On marine agar, haemolymph bacteria (HB) isolated from the more mobile bivalves Pecten maximus and Tapes rhomboides were almost below detection levels more frequently than those from the fixed bivalves Crassostrea gigas and Mytilus edulis. On average M. edulis had the highest HB concentrations and P. maximus the lowest. The paper posits that HB densities are individual and species dependent, possibly influenced by environmental factors. 843 HB strains in total were isolated from the bivalves and 26 created inhibition zones for at least one pathogen strain; most affected were Vibrio. This apparently differs from most antibacterial spectra, which are never as narrow as this; the specificity of HB antimicrobial activity suggests that the holobionts containing them have been selected because they inhibit common pathogens of bivalves. Other findings for potential further research include the lack of antimicrobial activity in any clam isolates and the rapid loss of HB viability and activity.
Anti Vibrio activity has potential applications in aquaculture, since this genus is a prolific pathogen of fish, molluscs and crustaceans. Oyster and mussel isolates had the most potent antimicrobial activity and were identified to be either the Vibrionales or Alteromonadales orders within the Gammaproteobacteria; nine strains were from Pseudoalteromonas, a genus known to produce bioactive secondary metabolites and increase survival in bivalves. However the strains isolated in this study are phylogenetically distinct from those already used in probiotics and have unique properties.
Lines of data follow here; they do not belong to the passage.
(** C3: the tensor [chrawr_embedding] returns is the restoring convolution
    (line 95) times the mask recomputed after the pooling, and it has the
    batch and time shape of the pooled embedding.  The mask is 0 at every
    all-zero position of the pooled embedding.  At a position where the
    mask is 0 the output is the vector of the restoring convolution times
    0: all-zero when that vector is finite (always, in exact arithmetic),
    and not when it holds an infinity or NaN, whose product with 0 is
    NaN. *)
Theorem chrawr_embedding_padding_zero (emb out : Sym F) (hp : HParams F)
    (g g' : Graph) :
  chrawr_embedding emb hp g = (Ok out, g') ->
  exists pooled g1 emb_mask_in g2 restored restored_input,
    chrawr_pooled emb hp g = (Ok pooled, g1) /\
    embedding_mask pooled g1 = (Ok emb_mask_in, g2) /\
    forall env,
      eval restored env
      = conv1d_same (weights env "restored_embedding") (hidden_size hp) 1 1
                    None (eval restored_input env) /\
      eval out env = bzip3 mul (eval restored env) (eval emb_mask_in env) /\
      bt_shape (eval out env) = bt_shape (eval pooled env) /\
      (forall b t v,
          lookup2 (eval pooled env) b t = Some v -> is_padding v ->
          lookup2 (eval emb_mask_in env) b t = Some [zero]) /\
      forall b t,
        lookup2 (eval emb_mask_in env) b t = Some [zero] ->
        exists r v,
          lookup2 (eval restored env) b t = Some r /\
          lookup2 (eval out env) b t = Some v /\
          v = map (fun x => mul x zero) r /\
          (Forall finite r -> is_padding v).
Proof.
  intros R.
  destruct (chrawr_embedding_prefix emb hp g)
    as (m & x & E & Ep & _ & _ & _ & _).
  rewrite E in R. unfold bind at 1 in R.
  destruct (conv_emb x hp m "ConvEmb" (g ++ prefix_nodes hp))
    as [[pooled|e] g1] eqn:C; [|discriminate].
  apply chrawr_after_conv_inv in R. destruct R as (d & g3 & D & _ & V).
  pose (restored_input :=
          {| depth := depth d;
             eval := fun env =>
               bzip3 mul
                 (highway_eval (depth d) hp "Highway"
                    (seq 0 (num_highway_layers hp)) (eval d env) env)
                 (mask_value (eval pooled env)) |}).
  pose (restored :=
          {| depth := hidden_size hp;
             eval := fun env =>
               conv1d_same (weights env "restored_embedding")
                 (hidden_size hp) 1 1 None (eval restored_input env) |}).
  exists pooled, g1. eexists. eexists. exists restored, restored_input.
  split; [now rewrite Ep|]. split; [apply embedding_mask_run|].
  intros env. cbn [eval]. rewrite mask_maps_eq, V. unfold restored_eval.
  assert (B : bt_shape
                (conv1d_same (weights env "restored_embedding")
                   (hidden_size hp) 1 1 None
                   (bzip3 mul
                      (highway_eval (depth d) hp "Highway"
                         (seq 0 (num_highway_layers hp)) (eval d env) env)
                      (mask_value (eval pooled env))))
              = bt_shape (eval pooled env)).
  { rewrite bt_shape_conv1d by lia.
    assert (H : bt_shape
                  (highway_eval (depth d) hp "Highway"
                     (seq 0 (num_highway_layers hp)) (eval d env) env)
                = bt_shape (eval pooled env)).
    { rewrite bt_shape_highway_eval. apply (@bt_shape_dropout _ _ _ _ _ _ _ D). }
    rewrite bt_shape_bzip3; [exact H|].
    now rewrite bt_shape_mask_value. }
  split; [reflexivity|]. split; [reflexivity|]. split.
  { rewrite bt_shape_bzip3; [exact B|]. now rewrite bt_shape_mask_value. }
  split.
  { intros b t v. apply mask_value_zeros. }
  intros b t M.
  destruct (@masked_position _ (eval pooled env) b t B M) as (r & Hr & Ho).
  exists r. eexists. split; [exact Hr|]. split; [exact Ho|].
  split; [reflexivity|]. apply times_zero_padding.
Qed.

(** *** Padding of the input survives the convolutions *)

(** The masked convolution is all-zero at the padding positions of the
    tensor the mask was taken from, where the convolution is finite. *)
Lemma masked_conv_padding (c e : Tensor F) (b : nat) (erow : list (list F)) :
  bt_shape c = bt_shape e -> nth_error e b = Some erow ->
  exists row,
    nth_error (bzip3 mul c (mask_value e)) b = Some row /\
    length row = length erow /\
    forall j u,
      nth_error row j = Some u ->
      exists v,
        nth_error erow j = Some v /\
        (is_padding v -> finite_at c b j -> is_padding u).
Proof.
  intros B He.
  rewrite bzip3_eq_zipWith by (now rewrite bt_shape_mask_value).
  rewrite nth_error_zipWith. unfold mask_value at 1.
  rewrite nth_error_map, He. cbn [option_map].
  assert (L : nth_error (bt_shape c) b = Some (length erow)).
  { rewrite B. unfold bt_shape. now rewrite nth_error_map, He. }
  unfold bt_shape in L. rewrite nth_error_map in L.
  destruct (nth_error c b) as [crow|] eqn:Ec; [|discriminate].
  cbn in L. injection L as L. eexists. split; [reflexivity|]. split.
  { rewrite length_zipWith, length_map. lia. }
  intros j u. rewrite nth_error_zipWith, nth_error_map.
  destruct (nth_error crow j) as [cv|] eqn:Ecv; [|discriminate].
  destruct (nth_error erow j) as [v|]; [|discriminate].
  cbn [option_map]. intros E. injection E as <-. exists v.
  split; [reflexivity|]. intros P Fc. rewrite bzip_singleton_r.
  rewrite (mask_bit_zeros P). apply times_zero_padding. apply Fc.
  unfold lookup2. now rewrite Ec.
Qed.

Lemma branch_padding (hp : HParams F) (scope : string) (k f : nat)
    (x e : Tensor F) (env : Env F) (b i : nat) (erow : list (list F))
    (u : list F) :
  1 <= k -> bt_shape x = bt_shape e -> nth_error e b = Some erow ->
  (forall j v, in_pool_window (chr_maxpool_size hp) (length erow) i j ->
               nth_error erow j = Some v -> is_padding v) ->
  (forall j, in_pool_window (chr_maxpool_size hp) (length erow) i j ->
             finite_at (branch_conv_eval hp scope (k, f) x env) b j) ->
  lookup2 (branch_eval hp scope (k, f) x (mask_value e) env) b i = Some u ->
  is_padding u.
Proof.
  intros K B He W Fc. unfold branch_eval.
  fold (branch_conv_eval hp scope (k, f) x env).
  assert (Bc : bt_shape (branch_conv_eval hp scope (k, f) x env)
               = bt_shape e).
  { unfold branch_conv_eval. cbn [fst snd]. now rewrite bt_shape_conv1d. }
  destruct (@masked_conv_padding _ e b erow Bc He) as (row & Hr & Lr & P).
  apply (@max_pool_padding _ _ (chr_maxpool_size hp) _ b i row u Hr).
  rewrite Lr.
  intros j v Hw Hj. destruct (P j v Hj) as (ev & Hev & Z).
  apply Z; [exact (W j ev Hw Hev) | exact (Fc j Hw)].
Qed.

Lemma conv_emb_eval_padding (hp : HParams F) (scope : string)
    (x e : Tensor F) (env : Env F) (b i : nat) (erow : list (list F))
    (u : list F) :
  Forall (fun k => 1 <= k) (chr_kernels hp) ->
  bt_shape x = bt_shape e -> nth_error e b = Some erow ->
  (forall j v, in_pool_window (chr_maxpool_size hp) (length erow) i j ->
               nth_error erow j = Some v -> is_padding v) ->
  (forall kf j,
      In kf (combine (chr_kernels hp) (chr_kernel_features hp)) ->
      in_pool_window (chr_maxpool_size hp) (length erow) i j ->
      finite_at (branch_conv_eval hp scope kf x env) b j) ->
  lookup2 (conv_emb_eval hp scope x (mask_value e) env) b i = Some u ->
  is_padding u.
Proof.
  intros K B He W Fc. unfold conv_emb_eval.
  assert (H : forall t v,
             In t (map (fun kf => branch_eval hp scope kf x (mask_value e) env)
                       (combine (chr_kernels hp) (chr_kernel_features hp))) ->
             lookup2 t b i = Some v -> is_padding v).
  { intros t v Ht Hv. apply in_map_iff in Ht.
    destruct Ht as ([k f] & <- & Hkf).
    apply (@branch_padding hp scope k f x e env b i erow v); auto.
    rewrite Forall_forall in K. apply K. eapply in_combine_l; eassumption. }
  destruct (map (fun kf => branch_eval hp scope kf x (mask_value e) env)
                (combine (chr_kernels hp) (chr_kernel_features hp)))
    as [|b0 bs]; [destruct b; discriminate|].
  destruct (1 <? length (chr_kernels hp)).
  - now apply fold_concat_padding.
  - apply (H b0). now left.
Qed.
Hemocytes are short lived and die quickly when incubated in sterile seawater, but the presence of HB strains, their mortality actually decreased and some did in a concentration dependent manner. Reduction of hemocyte mortality by microbes has never been shown before and it demonstrates the role of HB in stimulating the immune system of marine invertebrates. Many HB were found to be resistant to tetracycline, the most common antibiotic in aquaculture, which could apparently be useful for picking out individual strains in future experiments.
This is only a preliminary in vivo study, so it seems to me that the extrapolating HB abundance to be species or fixed/mobile dependent is flawed, given that only four, very phylogenetically distinct species were used, leaving the results open to confounded by evolutionary differences. Future work should also look at how bivalves acquire their symbionts, as it would be interesting if they were acquiring them by filter feeding, the same activity that exposes them to pathogens. I am not aware of how they administer probiotics to bivalves in aquaculture, but it seems questionable that HB will necessarily be able to survive in the guts of other aquaculture species which obtain probiotics orally. The signalling pathways occurring between the HB and hemocytes should be investigated further, because it could represent a good model for how microbes and immune systems communicate with each other; for example, how do hemocytes recognise HB from pathogens? Are there pathogens which imitate beneficial bacteria to avoid phagocytosis?
Desriac, F., Le Chevalier, P., Brillet, B., Leguerinel, I., Thuillier, B., Paillard, C., & Fleury, Y. (2013). Exploring the hologenome concept in marine bivalvia: haemolymph microbiota as a pertinent source of probiotics for aquaculture. FEMS Microbiology Letters.